Some Manner of Self-Realization (for A. C. Haddon)
2012
From a single egg a creature begins its process of making through growth, involution, re-inscription. Sea urchins are one of these most intensively studied creatures in biology. We are close relatives to them, so their early development as embryos can work as models of our own. But after a certain point they do things that are only theirs' to do: A floating glassy hollow ball turns into a winged spacecraft, and then a dense pile of opaque spines resting on an ocean's floor.
String figures are about orchestrating form of formlessness through indefinite permutations of the same material. The figures are developmental algorithms that can spontaneously fail, or other times they mutate into something new. Inherent to them is a system of genetics for passing down their shape from one set of hands to another, and yet another, emerging into form as they might in the fingery milieu of a specific set of hands. In string figures and the developmental dynamics of the sea urchin alike we can see how process as is end in itself.

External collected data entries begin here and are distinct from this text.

(** The result of an allocation of [n] frames. *)
Definition new_frames (s s' : S) (t t' : list frame_entry) (L' : gset (Z * Z)) (n : Z) (r : option (Z * Z)) : Prop :=
  match r with
  | Some (id, va) =>
      0 <= id /\ id + n <= n_frames (ft s) /\ va = PHYSICAL_VSTART + frame_addr (ft s) id /\ ut_ready (ut s') /\
      alloc_frame s s' t t' id n /\ mem s' = bzero va (4096 * n) (mem s) /\
      (frame_addr (ft s) id, 12 + Z.log2 n) ∈ L' /\
      (forall j, id <= j < id + n -> (exists e, t !z j = Some e /\ cap e = 0) /\
        exists c, c <> 0 /\ t' !z j = Some (FrameEntry c FIRST_CHANCE 0 0))
  | None => exists id k, alloc_frame s s' t t' id k /\ mem s' = mem s /\
      (forall j, id <= j < id + k -> exists e, t !z j = Some e /\ cap e = 0)
  end.

Lemma block_frames f a n : ft_geom f -> n = 1 \/ n = 4 ->
  a mod 2 ^ (12 + Z.log2 n) = 0 -> ut_base f <= a -> a + 2 ^ (12 + Z.log2 n) <= ut_top f ->
  let id := (a - ut_base f) / 4096 in
  frame_addr f id = a /\ 0 <= id /\ id + n <= n_frames f /\
  forall j, id <= j < id + n -> in_block f j (a, 12 + Z.log2 n).
Proof.
  intros Hg Hn Hm Hlo Hhi id. pose proof (n_frames_addr f Hg) as Hnf. destruct Hg as [[_ Hbm] _].
  assert (2 ^ (12 + Z.log2 n) = n * 4096) as Hs by (destruct Hn as [-> | ->]; done). rewrite Hs in *.
  assert (a mod 4096 = 0) as Ha.
  { apply Z.mod_divide; [lia|]. apply Z.mod_divide in Hm as [q Hq]; [|lia]. exists (q * n). lia. }
  assert ((a - ut_base f) mod 4096 = 0) as Hd by (rewrite Zminus_mod, Ha, Hbm; done).
  pose proof (Z.div_mod (a - ut_base f) 4096 ltac:(lia)) as Hdm. fold id in Hdm.
  unfold in_block, frame_addr. cbn [fst snd]. rewrite Hs. split_and!; try lia.
Qed.

Lemma _frame_alloc_spec s t L own n :
  ft_inv s t L own -> ut_ready (ut s) -> n = 1 \/ n = 4 ->
  wp (_frame_alloc n) (fun r s' => exists t' L', ft_inv s' t' L' own /\ L ⊆ L' /\ new_frames s s' t t' L' n r) s.
Proof.
  intros Hinv Hr Hn. unfold _frame_alloc. sos_steps. rewrite LOG_BASE_2_log2.
  destruct (ut_alloc_law (ut s) L (seL4_PageBits + Z.log2 n) (fi_ut _ _ _ _ Hinv) Hr) as (a & u' & E & Hlo & Hhi & Hpost).
  { destruct Hn as [-> | ->]; auto. }
  eapply wp_eq; [exact E|]. unfold seL4_PageBits in *. destruct (fi_range _ _ _ _ Hinv) as [Elo Ehi].
  destruct Hpost as [(Ha & Hu' & Hr' & Hm & Halo & Hahi & Hdis) | [-> Hu']].
  2: { rewrite Z.eqb_refl. sos_steps. exists t, L. split; [by apply ft_inv_ut with L|]. split; [done|].
       exists 0, 0. split; [by split|]. split; [done|]. lia. }
  destruct (Z.eqb_spec a 0); [done|]. sos_steps. sred.
  destruct (block_frames (ft s) a n (fi_geom _ _ _ _ Hinv) Hn Hm ltac:(lia) ltac:(lia)) as (Ea & Hid & Hidn & Hblk).
  pose proof (fi_geom _ _ _ _ Hinv) as Hg. pose proof (n_frames_addr _ Hg) as Hnf. pose proof Hg as [? [? [Hp _]]].
  rewrite addr_to_index by (done || unfold PHYSICAL_VSTART in Hp; lia).
  set (id := (a - ut_base (ft s)) / 4096) in *.
  assert (u32 (PHYSICAL_VSTART + a) = PHYSICAL_VSTART + frame_addr (ft s) id) as ->.
  { rewrite Ea. apply u32_small. unfold is_u32, PHYSICAL_VSTART in *. lia. }
  assert (Z.of_nat (Z.to_nat n) = n) as En by lia.
  assert (forall j, id <= j < id + n -> exists e, t !z j = Some e /\ cap e = 0) as Hempty.
  { intros j Hj. apply (new_block_empty s t L own a (12 + Z.log2 n)); [done | lia | done | by apply Hblk]. }
  rewrite <- Ea. eapply wp_mono; [apply (alloc_rounds_spec (Z.to_nat n) (set_ut u' s) t
    ({[(a, 12 + Z.log2 n)]} ∪ L) own (a, 12 + Z.log2 n) _ 0 id); sred; rewrite ?En|].
  { apply ft_inv_ut with L; [done | done | | done | done]. apply union_subseteq_r. }
  { done. }
  { done. }
  { done. }
  { apply elem_of_union_l. by apply elem_of_singleton. }
  { intros j Hj. split; [by apply Hblk | by apply Hempty]. }
  intros ok s' (t' & L' & Hinv' & Hsub & Haf & Hmem & Hok). rewrite En in *.
  assert (L ⊆ L') by (etrans; [apply union_subseteq_r | exact Hsub]).
  destruct ok; sos_steps.
  - destruct (Hok eq_refl) as [Hr'' Hcaps]. exists t', L'. split; [by apply ft_inv_mem|]. split; [done|].
    split; [done|]. split; [done|]. split; [done|]. split; [done|]. split; [by apply (alloc_frame_frame _ _ u')|].
    split; [sred; rewrite Hmem, PAGE_SIZE_4K_eq; done|].
    split; [rewrite Ea; apply Hsub, elem_of_union_l; by apply elem_of_singleton|].
    intros j Hj. split; [by apply Hempty | by apply Hcaps].
  - exists t', L'. split; [done|]. split; [done|]. exists id, n. split; [by apply (alloc_frame_ut _ _ u')|]. done.
Qed.

(** ** Taking a frame from the buffer *)

Lemma buffered_snoc f x : 0 <= free_index f -> free_frames f !z free_index f = Some x ->
  buffered (set_free_index (free_index f + 1) f) = buffered f ++ [x].
Proof.
  intros Hi Hx. unfold buffered. cbn [set_free_index free_index free_frames].
  unfold lookupZ in Hx. destruct (Z.leb_spec 0 (free_index f)); [|lia].
  replace (Z.to_nat (free_index f + 1)) with (Datatypes.S (Z.to_nat (free_index f))) by lia. by apply take_S_r.
Qed.
Lemma same_bytes_load m m' a n x : same_bytes m m' a n -> a <= x -> x + 4 <= a + n -> load_word m' x = load_word m x.
Proof. intros H ??. apply load_word_ext. intros i Hi. apply H. lia. Qed.

Definition same_tables (m m' : memory) (d : Z) : Prop :=
  same_bytes m m' d 4096 /\
  forall i, 0 <= i < 1024 -> load_word m (d + 4 * i) <> 0 -> same_bytes m m' (load_word m (d + 4 * i)) 4096.

Lemma same_tables_dir m m' d i : same_tables m m' d -> 0 <= i < 1024 -> load_word m' (d + 4 * i) = load_word m (d + 4 * i).
Proof. intros [H _] Hi. apply (same_bytes_load _ _ d 4096); [done | lia | lia]. Qed.

Lemma same_tables_wf m m' d : same_tables m m' d -> pt_wf m d -> pt_wf m' d.
Proof.
  intros H [Hd H2 Hi]. split; [done| |].
  - intros i Hr. rewrite (same_tables_dir m m') by done. by apply H2.
  - intros i j Hr Hr'. rewrite !(same_tables_dir m m') by done. by apply Hi.
Qed.

Lemma same_tables_view m m' d q : same_tables m m' d -> is_u32 q -> pt_view m' d q = pt_view m d q.
Proof.
  intros H Hq. destruct (index_range q Hq) as [Hdi Hti]. unfold pt_view, second.
  rewrite (same_tables_dir m m') by done. destruct (Z.eqb_spec (load_word m (d + 4 * DIRECTORY_INDEX q)) 0); [done|].
  destruct H as [_ H]. by rewrite (same_bytes_load _ _ _ _ _ (H _ Hdi n)) by lia.
Qed.

(** ** The functions *)

Section functions.
Context {U K : Type} `{!Kernel K} `{!UtAlloc U}.
Local Abbreviation S := (sos U K).
Context (s : S) (dir : Z) (d : page_directory) (p : Z).
Hypothesis Hdir : dir <> 0.
Hypothesis Hd : dirs s !! dir = Some d.
Hypothesis Hwf : pt_wf (mem s) (directory d).
Hypothesis Hp : is_u32 p.
Hypothesis Ap : p mod 4096 = 0.

Lemma wp_with_directory {A} (x : A) k Q : wp (k d) Q s -> wp (with_directory dir p x k) Q s.
Proof using All.
  intros H. unfold with_directory. sos_steps. apply wp_assert; [by apply IS_ALIGNED_4K_spec|].
  destruct (Z.eqb_spec dir 0); [done|]. sos_steps. eapply wp_load; [done..|].
  destruct (Z.eqb_spec (directory d) 0); [|done]. destruct (pw_dir _ _ Hwf). lia.
Qed.

Lemma page_directory_lookup_run Q :
  Q (pt_view (mem s) (directory d) p) s -> wp (page_directory_lookup dir p) Q s.
Proof using All.
  intros HQ. unfold page_directory_lookup. apply wp_with_directory. sos_steps. unfold pt_view, second in HQ.
  destruct (Z.eqb_spec (load_word (mem s) (directory d + 4 * DIRECTORY_INDEX p)) 0); by sos_steps.
Qed.

(** The tables after an eviction. *)
Definition evicted_mem (free_id : Z) : memory := store_entry (mem s) (directory d) p (free_id + 2 ^ 31).

Lemma page_directory_evict_run `{!KernelLaws K} c free_id Q :
  pt_view (mem s) (directory d) p = Some c -> 0 <= c < 2 ^ 31 -> 0 <= free_id < 2 ^ 31 ->
  (forall k, (forall x a, x <> c -> cap_paddr (kern s) x = Some a -> cap_paddr k x = Some a) ->
    Q 0 (set_kern k (set_mem (evicted_mem free_id) s))) ->
  wp (page_directory_evict dir p free_id) Q s.
Proof using All.
  intros Hv Hc Hf HQ. unfold page_directory_evict. apply wp_with_directory. sos_steps.
  unfold pt_view in Hv. fold (second (mem s) (directory d) p). set (sl := second (mem s) (directory d) p) in *.
  destruct (Z.eqb_spec sl 0); [done|]. sos_steps.
  destruct (Z.eqb_spec (load_word (mem s) (sl + 4 * TABLE_INDEX p)) 0); [done|]. injection Hv as ->. sos_steps.
  rewrite IS_EVICTED_spec by lia. destruct (Z.leb_spec (2 ^ 31) c); [lia|]. apply wp_assert; [done|].
  rewrite IS_EVICTED_spec by lia. destruct (Z.leb_spec (2 ^ 31) free_id); [lia|]. sos_steps. sred.
  rewrite store_store, load_store_eq, evicted_entry by lia.
  apply (HQ (cspace_delete_cap c (seL4_ARM_Page_Unmap c (kern s)).2).2).
  intros x a Hx Ha. destruct (delete_law (seL4_ARM_Page_Unmap c (kern s)).2 c) as [[_ E] | [_ E]]; rewrite E, page_unmap_law; [|done].
  by destruct (Z.eqb_spec x c).
Qed.
End functions.

Section claims.
Context {U K : Type} `{!Kernel K} `{!KernelLaws K} `{!UtAlloc U}.
Local Abbreviation S := (sos U K).

(** C10: Evicting a resident page replaces its entry by its place in the page
    file, marked as evicted; the entries of all other pages and the
    capabilities other than that of the page stay as they were. *)
Theorem page_directory_evict_spec (s : S) dir d p c free_id :
  dir <> 0 -> dirs s !! dir = Some d -> pt_wf (mem s) (directory d) -> is_u32 p -> p mod 4096 = 0 ->
  pt_view (mem s) (directory d) p = Some c -> 0 <= c < 2 ^ 31 -> 0 <= free_id < 2 ^ 31 ->
  exists s', page_directory_evict dir p free_id s = Ok (0, s') /\ dirs s' !! dir = Some d /\
    pt_wf (mem s') (directory d) /\
    (forall q, is_u32 q -> q mod 4096 = 0 ->
      pt_view (mem s') (directory d) q = if q =? p then Some (free_id + 2 ^ 31) else pt_view (mem s) (directory d) q) /\
    (forall x a, x <> c -> cap_paddr (kern s) x = Some a -> cap_paddr (kern s') x = Some a).
Proof.
  intros Hdir Hd Hwf Hp Ap Hv Hc Hf.
  assert (second (mem s) (directory d) p <> 0) as Hs.
  { unfold pt_view in Hv. by destruct (Z.eqb_spec (second (mem s) (directory d) p) 0). }
  assert (wp (page_directory_evict dir p free_id) (fun r s' => r = 0 /\ dirs s' !! dir = Some d /\
    mem s' = evicted_mem s d p free_id /\
    (forall x a, x <> c -> cap_paddr (kern s) x = Some a -> cap_paddr (kern s') x = Some a)) s) as Hwp.
  { eapply (page_directory_evict_run s dir d p); eauto 10. }
  destruct (proj1 (wp_ok _ _ _) Hwp) as (r & s' & E & -> & Hd' & Hm & Hk). exists s'. rewrite Hm. unfold evicted_mem.
  split; [done|]. split; [done|]. split; [apply store_entry_wf; (done || lia)|]. split; [|done].
  intros q Hq Aq. destruct (Z.eqb_spec q p) as [->|].
  - rewrite store_entry_eq by (done || lia). by destruct (Z.eqb_spec (free_id + 2 ^ 31) 0); [lia|].
  - apply store_entry_ne; (done || lia).
Qed.
End claims.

On the left are three key stages within a twelve-step sequence of string figuring that leads not simply to a final form, but through the acrobatic choreography of metamorphosis in a seas urchin, egg to adult.
I adapted this sequence from a traditional string figure called "the sunset" that originated from the deep cultural tradition of inhabitants of the Torres Straits. Within those cultures, string figures had been a significant, embodied aesthetic form. The Torres Straits have been of biological, anthropological - as well as literary and imaginary - interest for a long while. Indeed, Chapter 20 of 20,000 Leagues Under the Sea is devoted to the Torres Straits. The narrator of the story, Professor Pierre Aronnax reports at one point during an expedition that:
"Among mollusks and zoophytes, I found in our trawl's meshes various species of alcyonarian coral, sea urchins, hammer shells, spurred–star shells, wentletrap snails, horn shells, glass snails."
ALFRED C. HADDON, who was the first Westerner to document the string figures of the Torres, was first drawn to that region to study its marine biology, not to do anthropology. He was an embryologist, studying the early development of creatures like the sea urchin. However, as Haddon reports in the opening lines of his "The Ethnography of the Western Tribe of Torres Straits" (1890) :
"In the summer of 1888 I went to Torres Straits to investigate the structure and fauna of the coral reefs of that district. Very soon after my arrival in the Straits I found that the natives of the islands had of late years been greatly reduced in number, and that, with the exception of but one or two individuals, none of the white residents knew anything about the customs of the natives, and not a single person cared about them personally."
"When I began to question the natives I discovered that the young men had a very imperfect acquaintance with the old habits and beliefs, and that only from the older men was reliable information to be obtained. So it was made clear to me that if I neglected to avail myself of the present opportunity of collecting, information on the ethnography of the islanders, it was extremely probable that that knowledge would never be gleaned - for if no one interested himself in the matter meanwhile, it was almost certain that no trustworthy information could be collected in, say, ten years' time."
Haddon, in the 140 page monograph, goes on to describe the practice of string figuring:
"Womar, or Womer, a string game allied to our "Cat's Cradle," is played by children and sometimes by adults. I have seen it played at Muralug, Tud, and Mabuiag. The game was universally played throughout the Straits, but it is now dying out; its disappearance, like so many other native customs, appears to be coincident with the spread of "civilised " habits."
The novel figuaration presented here is a convulting and embryonic homage to Haddon and his transdisciplinary drive to make sense and make available, to journey with unfoxed destination.
String figures would seem to present an another means for drawing, an embodied and extended form of natural histrory illustration that seeks a means to representation beyond static images and pcitures, into the modeling of processes, and make sense of of morphology as matter of developmental dynamics, of formation rather than simply "final form."
It is a matter of "seeing with hands and talking without words," as historian of science Sabine Brauckmann has put it, one thinks also of Eva Hayward's "fingeryeyes," or of biologist Geerat Vermeij's simultaneously blind and all-seeing grasp on the shape of shelled life.